Should college take up this aim with an entire course distribution area (15-20% of a degree)? The question becomes easier to answer after this thought experiment. Our students need to learn how to read expert literature and grapple with artifacts that don’t yield an obvious interpretation (think of designing an ad or trying to repair the HVAC system in a hospital). They need to be able to listen generously to other’s ideas and report back those ideas with accuracy and honesty but also go beyond what others say to new solutions. They need to be able to settle in on an interpretation of a situation without rejecting or losing track of the various alternative explanations. They need this sort of humanities.
Tuesday, May 22, 2007
Back
The diffuse focus and the questions about purpose have been made more clear for me because in a world literature class my students and I have been relentlessly focusing on a purpose that makes sense to me. Lately we have been reading Ernest Gaines novel A Lesson Before Dying. The process has involved thinking, with growing clarity, about what sorts of “social energy” circulates in a piece of fiction or poetry. Gaines spare prose about a tiny setting has systematically drawn us into discussions of agency and how a human finds a place in a community always already unjust. By the time we encountered the stream of consciousness journal late in the novel most of us were reading ahead, more interested in completing the narrative than in meeting assignments. We paused on the final sentence, “I was crying,” and wondered about (at least I wondered about it) how a new awareness in a final sentence causes a reader to have to rethink an entire novel.

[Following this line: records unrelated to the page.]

(** A round panics exactly when the verdict on some registered type does. *)
Lemma filterAndServe_panics payload sap :
  (∀ m, range_types m ≡ₚ map_to_list m) → (∀ m, range_subs m ≡ₚ map_to_list m) → svc_ok sap →
  (∀ r e, Response_Height r ≠ Err e) →
  (∃ w, filterAndServe payload sap = Panic w) ↔
  ∃ ty cfg w, SubscriptionTypes sap !! ty = Some cfg ∧ verdict_of payload (Some cfg) = Panic w.
Proof.
  intros Ht Hs Hok Hh. destruct (range_facts sap Ht) as [Hnd Hin]. split.
  - intros [w Hw].
    destruct (decide (map_Forall (λ _ cfg, is_ok (verdict_of payload (Some cfg)) = true) (SubscriptionTypes sap)))
      as [Hall|Hno].
    + exfalso. destruct (serve_types_total payload (SubscriptionTypes sap) (range_types (Subscriptions sap)) sap)
        as [sap' Hr]; [done|done| |unfold filterAndServe in Hw; congruence].
      intros [ty subs] Hp%Hin. cbn [fst snd] in *. split_and!; [by eapply ok_nonempty|done|].
      destruct (proj1 (ok_same_types sap Hok ty)) as [cfg Hcfg]; [by eexists|]. rewrite Hcfg.
      specialize (Hall ty cfg Hcfg). cbn beta in Hall.
      destruct (verdict_of payload (Some cfg)) as [v| |]; [by eexists|done..].
    + apply map_not_Forall in Hno as (ty & cfg & Hcfg & Hn); [|tc_solve]. cbn beta in Hn. exists ty, cfg.
      destruct (verdict_of payload (Some cfg)) as [v|e|w'] eqn:Hv; [done| |by exists w'].
      exfalso. revert Hv. unfold verdict_of.
      destruct (0 <? EndingBlock cfg); [destruct payload; [|done]|]; simpl;
        try (destruct (_ <? _); [done|]);
        (destruct (FilterPayload cfg _) as [r| |]; [|done..]); (destruct (Response_rlp r); [|done..]);
        by destruct (Response_Height r) eqn:E; [|destruct (Hh r e0)|].
  - intros (ty & cfg & w & Hcfg & Hw).
    destruct (proj2 (ok_same_types sap Hok ty)) as [subs Hsubs]; [by eexists|].
    destruct (filterAndServe payload sap) as [s|e|w'] eqn:E; [| |by eexists].
    + exfalso. by eapply filterAndServe_stuck.
    + exfalso. by eapply filterAndServe_no_err.
Qed.

(** ** Lemmas: the historical feed *)

(** What one set of CIDs, and one height, put on the channel. *)
Definition packets_of_cids (cids : CIDs) : result (list SubscriptionPayload) :=
  match Fetch cids with
  | Panic w => Panic w
  | Err _ => Ok [mkPayload [] 0 "super node IPLD Fetching error" EmptyFlag]
  | Ok response =>
      match Response_rlp response with
      | Panic w => Panic w
      | Err _ => Ok []
      | Ok data => h <-! Response_Height response ;; Ok [mkPayload data h "" EmptyFlag]
      end
  end.
(* ===== verification/NodeRun.v ===== *)
(** * Running the super node (cmd/superNode.go), and what its set-up guarantees

    The command reads the configuration, builds the super node and starts the
    processes the settings ask for.  The theorems follow a run from the
    settings: the services are wired with implementations of the configured
    chain, the numbers of the configuration are in range, and a node that
    serves and back-fills without syncing has no filterer. *)

From S2P Require Import Prelude GoInt Heights ChainTypes Geth EthModel Sql.
From S2P Require Service EthFilterer EthService.
From S2P Require Import NodeSetup.

(** ** cmd/superNode.go *)

(** The background processes of a node. *)
Inductive process : Type := Serving | Syncing | BackFilling (bfs : BackFillService).

(** The plugins of IPFS, the servers of go-ethereum, and the subscription to
    the chain that [Sync] opens first. *)
Class Externals := {
  InitIPFSPlugins : result unit;
  StartIPCEndpoint : string → list string → result unit;
  StartWSEndpoint : string → list string → list string → result unit;
  StartHTTPEndpoint : string → list string → list string → result unit;
  Stream : PayloadStreamer → result unit
}.

Section Run.
Context `{Environment} `{Externals}.

Definition startServers (superNode : SuperNode) (settings : Config) : result unit :=
  _ <-! StartIPCEndpoint (cf_IPCEndpoint settings) (APIs superNode) ;;
  _ <-! StartWSEndpoint (cf_WSEndpoint settings) (APIs superNode) ["vdb"] ;;
  StartHTTPEndpoint (cf_HTTPEndpoint settings) (APIs superNode) [ChainType_API (cf_Chain settings)].

(** The start of [Sync]: a nil streamer panics. *)
Definition start_sync (superNode : SuperNode) : result unit :=
  match sn_Streamer superNode with
  | Some s => Stream s
  | None => Panic "invalid memory address or nil pointer dereference"
  end.

(** The command, up to the wait for the signal: the configuration, the node,
    and the processes in the order in which they were started.  An error ends
    the process. *)
Definition superNode : DB (list node_row) (Config * SuperNode * list process) :=
  superNodeConfig <-- NewSuperNodeConfig ;;
  db_lift (if bool_decide (cf_IPFSMode superNodeConfig = LocalInterface) then InitIPFSPlugins else Ok tt) ;;;
  node <-- db_lift (NewSuperNode superNodeConfig) ;;
  serving <-- db_lift (if cf_Serve superNodeConfig
    then _ <-! startServers node superNodeConfig ;; Ok [Serving] else Ok []) ;;
  syncing <-- db_lift (if cf_Sync superNodeConfig
    then _ <-! start_sync node ;; Ok [Syncing] else Ok []) ;;
  filling <-- db_lift (if cf_BackFill superNodeConfig
    then bfs <-! NewBackFillService superNodeConfig ;; Ok [BackFilling bfs] else Ok []) ;;
  db_ret (superNodeConfig, node, serving ++ syncing ++ filling).

End Run.

(** ** What set-up promises *)

(** The package of a chain's implementations. *)
Definition package_of (c : ChainType) : option package :=
  match c with Ethereum => Some eth | Bitcoin => Some btc | _ => None end.

(** Publishing, indexing and fetching of a package in an IPFS mode: CIDs are
    indexed after the blocks are put in IPFS, or with them in one transaction. *)
Definition publishes (p : package) (m : IPFSMode) (path : string) (db : option PgDB) (pub : IPLDPublisher) : Prop :=
  pub = match m with DirectPostgres => PublishesAndIndexes p db | _ => PublishesToIPFS p path end.
Definition indexes (p : package) (m : IPFSMode) (db : option PgDB) (idx : CIDIndexer) : Prop :=
  idx = match m with DirectPostgres => IndexesOnPublish p db | _ => IndexesCIDs p db end.
Definition fetches_iplds (p : package) (m : IPFSMode) (path : string) (db : option PgDB) (f : IPLDFetcher) : Prop :=
  f = match m with DirectPostgres => FetchesFromPg p db | _ => FetchesFromIPFS p path end.

(** The one component that is of the wrong package: the indexer of a Bitcoin
    node in direct Postgres mode is Ethereum's. *)
Definition indexer_wired (p : package) (m : IPFSMode) (db : option PgDB) (idx : CIDIndexer) : Prop :=
  (¬ (p = btc ∧ m = DirectPostgres) → indexes p m db idx) ∧
  (p = btc ∧ m = DirectPostgres → indexes eth m db idx).

Definition streams (p : package) (s : PayloadStreamer) : Prop :=
  match p, s with eth, eth_Streamer _ | btc, btc_HTTPStreamer _ => True | _, _ => False end.
Definition fetches_chain (p : package) (f : PayloadFetcher) : Prop :=
  match p, f with eth, eth_Fetcher _ _ | btc, btc_Fetcher _ => True | _, _ => False end.

(** A client of the kind the chain's constructors assert. *)
Definition client_for (p : package) (c : Client) : Prop :=
  match p, c with eth, EthClient _ | btc, BtcClient _ => True | _, _ => False end.

Definition node_wired (p : package) (c : Config) (sn : SuperNode) : Prop :=
  (if cf_Sync c then
     ∃ s pub idx, sn_Streamer sn = Some s ∧ streams p s ∧ sn_PayloadChan sn = Some PayloadChanBufferSize ∧
       sn_Converter sn = Some (mkPayloadConverter p) ∧ sn_Publisher sn = Some pub ∧ sn_Indexer sn = Some idx ∧
       publishes p (cf_IPFSMode c) (cf_IPFSPath c) (cf_SyncDBConn c) pub ∧
       indexer_wired p (cf_IPFSMode c) (cf_SyncDBConn c) idx ∧ sn_Filterer sn = Some (mkResponseFilterer p)
   else sn_Streamer sn = None ∧ sn_PayloadChan sn = None ∧ sn_Converter sn = None ∧ sn_Publisher sn = None ∧
        sn_Indexer sn = None ∧ sn_Filterer sn = None) ∧
  (if cf_Serve c then
     ∃ f, sn_Retriever sn = Some (mkCIDRetriever p (cf_ServeDBConn c)) ∧ sn_IPLDFetcher sn = Some f ∧
       fetches_iplds p (cf_IPFSMode c) (cf_IPFSPath c) (cf_ServeDBConn c) f ∧ sn_db sn = cf_ServeDBConn c
   else sn_Retriever sn = None ∧ sn_IPLDFetcher sn = None ∧ sn_db sn = None).

Definition backfill_wired (p : package) (c : Config) (b : BackFillService) : Prop :=
  bfs_Converter b = mkPayloadConverter p ∧
  publishes p (cf_IPFSMode c) (cf_IPFSPath c) (cf_BackFillDBConn c) (bfs_Publisher b) ∧
  indexer_wired p (cf_IPFSMode c) (cf_BackFillDBConn c) (bfs_Indexer b) ∧
  bfs_Retriever b = mkCIDRetriever p (cf_BackFillDBConn c) ∧ fetches_chain p (bfs_Fetcher b).
(** The two state nodes end up in one row, and the storage node in none. *)
Lemma watched_nodes_collapse_witness : ∃ w, Convert (λ l, l) ex_iplds = Ok w ∧ length (c_StateNodeCIDs w) = 2%nat ∧
  let d' := tables (Index 1 w no_faults (db ex_repository)).2 in
  length (state_cids d') = 1%nat ∧ storage_cids d' = [].
Proof.
  destruct (Convert (λ l, l) ex_iplds) as [w|e|why] eqn:E; [|vm_compute in E; discriminate..].
  exists w. split; [done|].
  assert (w = match Convert (λ l, l) ex_iplds with Ok w => w | _ => ex_watched end) as Ew by (by rewrite E).
  split; [rewrite Ew; vm_compute; reflexivity|].
  destruct (watched_nodes_collapse (λ l, l) ex_iplds w 1 no_faults (db ex_repository) E) as (Hs & _);
    [apply wf_empty|rewrite Ew; vm_compute; reflexivity|].
  split; [rewrite Ew; vm_compute; reflexivity|exact Hs].
Defined.

Lemma postgres_watch_in_order_witness :
  let repo := eth_repository (λ l, l) no_faults (λ _, Ok "") (λ _ d, Ok d) None 1 [] in
  ∃ w : watch (H := repo), rtc (wstep (H := repo) 9) (watch_start (H := repo) 0 ex_repository) w ∧
    lost (H := repo) w = [Mem.data 1] ∧
    map sp_Height (ready (H := repo) w) = seqZ 0 (Z.of_nat (length (ready (H := repo) w))).
Proof.
  intros repo.
  assert (∃ w, rtc (wstep (H := repo) 9) (watch_start (H := repo) 0 ex_repository) w ∧ lost (H := repo) w = [Mem.data 1])
    as (w & Hw & Hl).
  { eexists. split.
    - eapply rtc_l; [apply (w_push 9 (Mem.data 1)); simpl; lia|].
      eapply rtc_l; [apply w_progress; by eapply (recv_payload 9 (Mem.data 1) [])|].
      eapply rtc_l; [apply w_progress; by eapply (recv_queue 9 (Mem.data 1))|]. apply rtc_refl.
    - reflexivity. }
  exists w. split; [exact Hw|]. split; [exact Hl|].
  eapply (postgres_watch_in_order (λ l, l) no_faults None 1 (λ _, Ok "") (λ _ d, Ok d) [] 9 0 ex_repository w);
    [reflexivity|lia|exact Hw].
Defined.

End Examples.
(** Steps in which the server accepts the insertion into the queue, the
    second statement of [processRow]; any other statement may fail. *)
Definition queue_accepts (e : event) (o : oracle) (w : watcher (St * list PersistedStorageDiff)) : Prop :=
  match e with DiffReceived _ => o (S (clock (w_db w))) = None | Tick => True end.

(** C18: as long as the server accepts insertions into the queue and no
    transformer panics, no diff is lost: in every state the watcher reaches,
    each persisted diff of a watched contract has been executed without error
    or is queued, whatever other statements fail; keys and foreign keys hold. *)
Theorem no_diff_lost e w w' :
  w_db w = mkSession (mkStorageDB [] []) ∅ false 0 → w_ext w = (e, []) →
  runs (logged <$> ts) queue_accepts w w' →
  swf (tables (w_db w')) (seqs (w_db w')) ∧
  ∀ d, d ∈ storage_diff (tables (w_db w')) → watched ts d →
    d ∈ (w_ext w').2 ∨ pd_ID d ∈ map snd (queued_storage (tables (w_db w'))).
Proof.
  intros Hdb Hext Hr. assert (Hinit : none_lost ts w).
  { unfold none_lost. rewrite Hdb. simpl. split; [apply swf_empty|]. intros d Hd. by apply elem_of_nil in Hd. }
  change (none_lost ts w'). clear Hdb Hext.
  induction Hr as [w|w w2 w3 ev o _ IH Ha Hh]; [done|]. specialize (IH Hinit).
  destruct ev as [d|]; simpl in Hh.
  - by eapply processRow_none_lost.
  - unfold processQueue in Hh. destruct IH as [Hwf Hl].
    assert (Hg : tables (GetAll o (w_db w2)).2 = tables (w_db w2) ∧ seqs (GetAll o (w_db w2)).2 = seqs (w_db w2) ∧
      ∀ ds err, (GetAll o (w_db w2)).1 = DOk (ds, err) → ∀ d, d ∈ ds → d ∈ storage_diff (tables (w_db w2))).
    { unfold GetAll, select_auto, exec_auto. destruct (o (clock (w_db w2))); simpl; [done|].
      split_and!; [done|done|]. intros ds err [= Heq] d Hd. eapply scan_joined_subset. by rewrite Heq. }
    destruct (GetAll o (w_db w2)) as [r s]. simpl in Hg. destruct Hg as (G1 & G2 & G3).
    eapply process_diffs_none_lost; [| |exact Hh]; simpl.
    + rewrite G1. destruct r as [[ds err]| |]; [by apply (G3 ds err)| |]; intros d Hd; by apply elem_of_nil in Hd.
    + unfold none_lost. simpl. by rewrite G1, G2.
Qed.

It is the work of learning how to read with care and talking about well written sentences and chapters, that seems to me to be important. My class and I have valued it. Our work will help some of my students achieve their academic goals (the central issue in “Defending the Community College Equity Agenda”): they are better readers and writers now, have a fuller sense of the world and have shown themselves able to encounter “foreign” traditions and practices with curiosity and without judgment.
Still, I resist thinking about our work in terms of the attainment of goals. I am more interested in the growth I have seen in our ability to argue (I use that word the way that, say, Christopher Lasch did in Revolt of the Elites) about difficult texts. We have learned how to tackle the ultimate ill-formed problem (a poem by Chinese poet Duo Duo) and, without the need to establish some imperialist “correct” reading, develop satisfying responses to the problem that build more complete notions of the world, yes, but also result in what Heaney has called “undisappointed joy.” We are working out explanations of our reading experience and reflection on those explanations in an attempt to see how reading texts from China and India and Africa make the experience of living in the U.S. more intelligible, less inevitable.
I think we are making ourselves more free. As a community college teacher, I want to defend that work (by documenting it) as the aim of a community college education.